Does your relative with severe/profound loss know that she can contact the fire service for a home safety visit ( if in UK, I think this is all over) and they can fit a vibrating fire alarm to go under pillow? Also, if aids are uncomfortable, there might well be something that can be done about this if she asks her audiologist.

HappyFace2025 · 02/03/2026 20:00

Hhhwgroadk · 02/03/2026 17:56

My DH has noise induced deafness. Hearing aids have only been effective for the last 20 or so years. When he got them he found everything was very loud, even birdsong which he hadn't heard for years. He missed so much before, childrens' voices, sounds in nature, alarms, car engines etc, but it wasn't his fault at that time.

To get the best out of the aids you must wear them all the time, just like false teeth and contact lenses. You don't get used to them unless you do that. It is very rude for everyone else to have to shout because you are too lazy (yes that is what it is) to wear them. I would/do refuse to engage with the person refusing to wear hearing aids. Would you feel safe if someone drove a car without them wearing glasses if needed?

You really have no empathy for deaf people it seems. I am profoundly deaf and have to wear hearing aids but when I am out in a cafe or restaurant or otherwise where there is a crowd of people in a room I cannot hear what other people who are with me are saying, all I hear is noise. So when I'm at home I don't wear the aids; my partner is patient with me as he understands.

curious79 · 02/03/2026 20:05

When someone is hard of hearing, them wearing their hearing aids is 50% of the effort. But the other 50% has to be everyone around them talking in a way that allows them to follow and get involved. However, someone who never actually listened through their life who then becomes hard of hearing is likely to be a nightmare. Has he always interrupted others if you’re being honest?
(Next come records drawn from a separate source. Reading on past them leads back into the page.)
(** C8 on the [MATH_REASONING] entry: "how many" is listed twice, so on
    a prompt that asks it once with a digit the two entries add 2 each
    and "what is" nothing; the score of the entry is 4, and an
    exclusion brings it to 0, not below. *)
Lemma C8_witness :
  patternScore (str "MATH_REASONING") Samples.countWithDigit (str "how many")
  = 2
  /\ scoreIntent Samples.countWithDigit Samples.noContext
                 (str "MATH_REASONING") Samples.mathEntry = 4
  /\ 0 <= scoreIntent Samples.countWithDigit
            (MkContext None None (Some [str "MATH_REASONING"]))
            (str "MATH_REASONING") Samples.mathEntry.
Proof.
  destruct (C8_pattern_score_is_capped_and_score_clamped
              [] (MkContext None None (Some [str "MATH_REASONING"]))
              (str "MATH_REASONING") Samples.countWithDigit (str "how many")
              Samples.mathEntry)
    as [_ [Hboost [_ [Hscore _]]]].
  split; [|split].
  - destruct Hboost as [-> _]; vm_compute; reflexivity.
  - vm_compute. reflexivity.
  - exact (proj1 Hscore).
Defined.

End IntentTheorems.

(* ================================================================= *)
(** ** The response formatter *)

Module FormatterFacts.
Import Js Regex Formatter RegexFacts.
Local Open Scope string_scope.
Local Open Scope list_scope.
Local Open Scope nat_scope.

(** The lines of a text without pipe hold no pipe. *)
Lemma splitOn_no_pipe (text : jsstring) :
  hasPipe text = false ->
  Forall (fun line => hasPipe line = false) (splitOn LF text).
Proof.
  induction text as [|c text IH]; intros H.
  - repeat constructor.
  - cbn [hasPipe existsb] in H. apply orb_false_iff in H.
    destruct H as [Hc Ht]. specialize (IH Ht). cbn [splitOn].
    destruct (Ascii.eqb c LF).
    + constructor; [reflexivity|exact IH].
    + destruct (splitOn LF text) as [|l ls].
      * constructor; [|constructor]. cbn [hasPipe existsb]. now rewrite Hc.
      * inversion IH as [|? ? Hl Hls]; subst.
        constructor; [|exact Hls].
        cbn [hasPipe existsb]. rewrite Hc. exact Hl.
Qed.

Lemma Forall_filter (A : Type) (P : A -> Prop) (f : A -> bool) (l : list A) :
  Forall P l -> Forall P (filter f l).
Proof.
  induction 1 as [|x l Hx Hl IH]; cbn [filter]; [constructor|].
  destruct (f x); [constructor|]; assumption.
Qed.

Lemma tableRows_no_pipe (ls : list jsstring) :
  Forall (fun line => hasPipe line = false) ls -> tableRows ls = [].
Proof.
  induction 1 as [|line ls Hl Hls IH]; cbn [tableRows]; [reflexivity|].
  now rewrite Hl.
Qed.

(** Without a pipe [extractAndFormatTable] has nothing to extract. *)
Lemma extractAndFormatTable_no_pipe (text : jsstring) :
  hasPipe text = false -> extractAndFormatTable text = Text text.
Proof.
  intros H. unfold extractAndFormatTable.
  rewrite tableRows_no_pipe; [reflexivity|].
  apply Forall_filter. now apply splitOn_no_pipe.
Qed.

(** The order of the detectors. *)
Lemma formatResponse_order (parsesToChart : jsstring -> bool)
      (text : jsstring) :
  hasChartPattern text && isChart (extractAndFormatChart parsesToChart text)
  = false ->
  formatResponse parsesToChart text =
  if hasTablePattern text then extractAndFormatTable text
  else if hasRankingPattern text then extractAndFormatRanking text
  else if hasListPattern text then extractAndFormatList text
  else Text text.
Proof. intros H. unfold formatResponse. now rewrite H. Qed.

End FormatterFacts.

Module FormatterTheorems.
Import Js Regex Formatter RegexFacts FormatterFacts.
Local Open Scope string_scope.
Local Open Scope list_scope.
Local Open Scope nat_scope.

(** C9, where the code parts from it.  The table detector also fires
    on a line "number, full stop, word, colon, digits", and the table
    extractor reads pipe rows only: a text without chart marker and
    without pipe that holds such a line comes back as plain text, and
    the ranking detector is never asked. *)
Theorem C9_numbered_values_without_pipe_come_back_as_text :
  forall (parsesToChart : jsstring -> bool) (text : jsstring),
    hasChartPattern text = false ->
    test reStructured text = true ->
    hasPipe text = false ->
    formatResponse parsesToChart text = Text text.
Proof.
  intros parses text Hchart Hstruct Hpipe.
  rewrite formatResponse_order by now rewrite Hchart.
  unfold hasTablePattern. rewrite Hstruct, orb_true_r.
  now apply extractAndFormatTable_no_pipe.
Qed.

(** C9 on the two-line ranking "1. USA: 5000 / 2. Russia: 4000": the
    result has type text, although the text has the ranking shape and
    the ranking extractor, had it been asked, reads both lines. *)
Lemma C9_witness :
  formatResponse Samples.noChart Samples.numberedRanking
  = Text Samples.numberedRanking
  /\ hasRankingPattern Samples.numberedRanking = true
  /\ extractAndFormatRanking Samples.numberedRanking
     = Ranking [MkItem (Num.ofNat 1) (str "USA") (str "5000");
                MkItem (Num.ofNat 2) (str "Russia") (str "4000")]
               Samples.numberedRanking.
Proof.
  split; [|split].
  - apply C9_numbered_values_without_pipe_come_back_as_text;
      vm_compute; reflexivity.
  - vm_compute. reflexivity.
  - vm_compute. reflexivity.
Defined.

(** The same ranking numbered "1)" and "2)" escapes the table detector
    and is formatted as a ranking. *)
Example paren_ranking_is_ranking :
  formatResponse Samples.noChart Samples.parenRanking
  = Ranking [MkItem (Num.ofNat 1) (str "USA") (str "5000");
             MkItem (Num.ofNat 2) (str "Russia") (str "4000")]
            Samples.parenRanking.
Proof. vm_compute. reflexivity. Qed.

End FormatterTheorems.

(* ================================================================= *)
(** ** The memory store: keywords and recall *)

Module RecallFacts.
Import Js Num MemoryStore JsFacts MemoryFacts.
Local Open Scope string_scope.
Local Open Scope list_scope.
Local Open Scope nat_scope.

Lemma arrayIncludes_In (x : jsstring) (arr : list jsstring) :
  arrayIncludes x arr = true <-> In x arr.
Proof.
  unfold arrayIncludes. rewrite existsb_exists. split.
  - intros [y [Hy He]]. apply eqs_true in He. now subst.
  - intros H. exists x. split; [exact H|apply eqs_refl].
Qed.

(** [Array.from(new Set(l))] keeps one copy of each element of [l]. *)
Lemma dedup_In (seen l : list jsstring) (y : jsstring) :
  In y (dedup seen l) <-> In y l /\ ~ In y seen.
Proof.
  revert seen. induction l as [|x l IH]; intros seen; cbn [dedup].
  - simpl. tauto.
  - destruct (arrayIncludes x seen) eqn:E.
    + apply arrayIncludes_In in E. rewrite IH. simpl. split.
      * intros [H1 H2]. split; [now right|exact H2].
      * intros [[->|H1] H2]; [contradiction|now split].
    + assert (Hx : ~ In x seen).
      { intros H. apply arrayIncludes_In in H. congruence. }
      simpl. rewrite IH. simpl. split.
      * intros [->|[H1 H2]]; [now split; [left|]|].
        split; [now right|]. intros H. apply H2. now right.
      * intros [[->|H1] H2]; [now left|].
        destruct (list_eq_dec ascii_dec x y) as [->|Hne]; [now left|].
        right. split; [exact H1|]. intros [H|H]; [contradiction|].
        contradiction.
Qed.

Lemma dedup_NoDup (seen l : list jsstring) : NoDup (dedup seen l).
Proof.
  revert seen. induction l as [|x l IH]; intros seen; cbn [dedup].
  - constructor.
  - destruct (arrayIncludes x seen); [apply IH|].
    constructor; [|apply IH].
    intros H. apply dedup_In in H. destruct H as [_ H]. apply H. now left.
Qed.

Lemma NoDup_firstn (A : Type) (n : nat) (l : list A) :
  NoDup l -> NoDup (firstn n l).
Proof.
  revert l. induction n as [|n IH]; intros [|x l] H; cbn [firstn];
    try constructor.
  - inversion H as [|? ? Hx Hl]; subst. intros Hin. apply Hx.
    now apply In_firstn in Hin.
  - inversion H; subst. now apply IH.
Qed.

(** Every character of a piece comes from the text that was split. *)
Lemma splitBackslashS_chars (s : jsstring) (skip : bool) (piece : jsstring)
      (c : ascii) :
  In piece (splitBackslashS skip s) -> In c piece -> In c s.
Proof.
  revert skip piece. induction s as [|x s IH]; intros skip piece; cbn [splitBackslashS].
  - intros [<-|[]] [].
  - destruct (skip && Ascii.eqb x "s") eqn:E1.
    { intros Hp Hc. right. exact (IH true piece Hp Hc). }
    destruct (Ascii.eqb x backslash &&
              match s with c' :: _ => Ascii.eqb c' "s" | [] => false end).
    { intros [<-|Hp] Hc; [destruct Hc|]. right. exact (IH true piece Hp Hc). }
    destruct (splitBackslashS false s) as [|l ls] eqn:E.
    + intros [<-|[]] [<-|[]]. now left.
    + intros [<-|Hp] Hc.
      * destruct Hc as [<-|Hc]; [now left|]. right.
        apply (IH false l); [rewrite E; now left|exact Hc].
      * right. apply (IH false piece); [rewrite E; now right|exact Hc].
Qed.

(** What [clean] leaves in a text. *)
Lemma clean_chars (text : jsstring) (c : ascii) :
  In c (clean text) -> keptByClean c = true \/ c = " "%char.
Proof.
  unfold clean. intros H. apply in_map_iff in H.
  destruct H as [x [Hx _]].
  destruct (keptByClean x) eqn:E; [left|right]; congruence.
Qed.

End RecallFacts.

Module RecallTheorems.
Import Js Num MemoryStore JsFacts MemoryFacts RecallFacts.
Local Open Scope string_scope.
Local Open Scope list_scope.
Local Open Scope nat_scope.

(** X1.  The keywords [extractKeywords] returns: at most 40, pairwise
    distinct, each one a token of the text with three characters or
    more that is not a stop word, and made of lower-case letters,
    digits, backslashes and blanks only. *)
Theorem extractKeywords_invariants :
  forall text : jsstring,
    length (extractKeywords text) <= 40 /\
    NoDup (extractKeywords text) /\
    Forall (fun k =>
              In k (tokenize text) /\
              3 <= length k /\
              ~ In k STOP_WORDS /\
              Forall (fun c => keptByClean c = true \/ c = " "%char) k)
           (extractKeywords text).
Proof.
  intros text. unfold extractKeywords. split; [|split].
  - rewrite length_firstn. apply Nat.le_min_l.
  - apply NoDup_firstn, dedup_NoDup.
  - apply Forall_forall. intros k Hk.
    apply In_firstn in Hk. apply dedup_In in Hk. destruct Hk as [Hk _].
    apply filter_In in Hk. destruct Hk as [Htok Hk].
    apply andb_true_iff in Hk. destruct Hk as [Hlen Hstop].
    split; [exact Htok|]. split; [now apply Nat.leb_le|]. split.
    + intros Hin. apply arrayIncludes_In in Hin.
      rewrite Hin in Hstop. discriminate.
    + apply Forall_forall. intros c Hc. apply (clean_chars text).
      unfold tokenize in Htok. apply filter_In in Htok.
      destruct Htok as [Htok _].
      exact (splitBackslashS_chars _ _ _ _ Htok Hc).
Qed.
beAsensible1 · 02/03/2026 20:10

LayaM · 02/03/2026 18:40

So he's disabled then? Both hearing and vision impaired. I'd say in that case the onus is on other people in the conversation to make an effort to meaningfully include him, not expect him to be the one to make the adjustments. Unless he is hiding it, you could briefly educate family and friends on how best to converse with him.

This.

encourage him to wear his aids but also adapt to his needs. Make sure he can see your face when you’re talking ffs.

ElasticAnimal · 02/03/2026 20:16

i dont think he has interrupted @curious79
it is absolutely a recent thing
it is my family that are famous for that! without any excuse apart from being over excited

OP posts:
Ronnyfrau · 02/03/2026 21:22

I've had the fire service out to do a home check and they provided a vibrating fire alarm and linked smoke detectors. Such a relief for me because ds was young and DH away with work and I wasn't sleeping properly in case there was a fire and I didn't hear our smoke detectors.

And they showed up in a fire engine much to young ds's delight.

Hhhwgroadk · 02/03/2026 22:42

HappyFace2025 · 02/03/2026 20:00

You really have no empathy for deaf people it seems. I am profoundly deaf and have to wear hearing aids but when I am out in a cafe or restaurant or otherwise where there is a crowd of people in a room I cannot hear what other people who are with me are saying, all I hear is noise. So when I'm at home I don't wear the aids; my partner is patient with me as he understands.

I do, but when someone refuses to use the aids provided/paid for that is a different issue. Profoundly deaf people have a different tone of voice and intonation. It is very important to speak clearly and directly to them and not shout or cover your face/lips. Those with noise induced or age related hearing loss find it very difficult to lip read and often miss the point. So time using the aids is vital to get the most benefit and cope with the issues related to them.